=== DATA SECTION ===

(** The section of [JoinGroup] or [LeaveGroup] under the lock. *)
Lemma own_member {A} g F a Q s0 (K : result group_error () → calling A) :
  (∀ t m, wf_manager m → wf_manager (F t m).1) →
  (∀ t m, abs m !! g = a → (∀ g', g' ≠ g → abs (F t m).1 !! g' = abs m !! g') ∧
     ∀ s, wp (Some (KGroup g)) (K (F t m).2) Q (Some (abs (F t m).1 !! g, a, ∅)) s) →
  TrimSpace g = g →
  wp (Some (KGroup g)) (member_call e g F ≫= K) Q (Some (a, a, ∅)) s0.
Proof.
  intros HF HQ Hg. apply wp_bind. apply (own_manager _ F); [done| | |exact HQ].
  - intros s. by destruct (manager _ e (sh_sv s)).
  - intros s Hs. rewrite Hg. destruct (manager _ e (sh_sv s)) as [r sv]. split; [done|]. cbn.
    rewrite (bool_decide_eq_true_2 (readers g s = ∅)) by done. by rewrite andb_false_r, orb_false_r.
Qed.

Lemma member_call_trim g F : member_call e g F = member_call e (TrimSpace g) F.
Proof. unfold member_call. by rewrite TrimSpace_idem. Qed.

===

### PROBLEM DETAILS
Write out again only the lines from the one with "(K : result" through the last line of the records above. Keep every word as it stands.

### EXERCISE RESULT
Lemma own_member {A} g F a Q s0 (K : result group_error () → calling A) :
  (∀ t m, wf_manager m → wf_manager (F t m).1) →
  (∀ t m, abs m !! g = a → (∀ g', g' ≠ g → abs (F t m).1 !! g' = abs m !! g') ∧
     ∀ s, wp (Some (KGroup g)) (K (F t m).2) Q (Some (abs (F t m).1 !! g, a, ∅)) s) →
  TrimSpace g = g →
  wp (Some (KGroup g)) (member_call e g F ≫= K) Q (Some (a, a, ∅)) s0.
Proof.
  intros HF HQ Hg. apply wp_bind. apply (own_manager _ F); [done| | |exact HQ].
  - intros s. by destruct (manager _ e (sh_sv s)).
  - intros s Hs. rewrite Hg. destruct (manager _ e (sh_sv s)) as [r sv]. split; [done|]. cbn.
    rewrite (bool_decide_eq_true_2 (readers g s = ∅)) by done. by rewrite andb_false_r, orb_false_r.
Qed.

Lemma member_call_trim g F : member_call e g F = member_call e (TrimSpace g) F.
Proof. unfold member_call. by rewrite TrimSpace_idem. Qed.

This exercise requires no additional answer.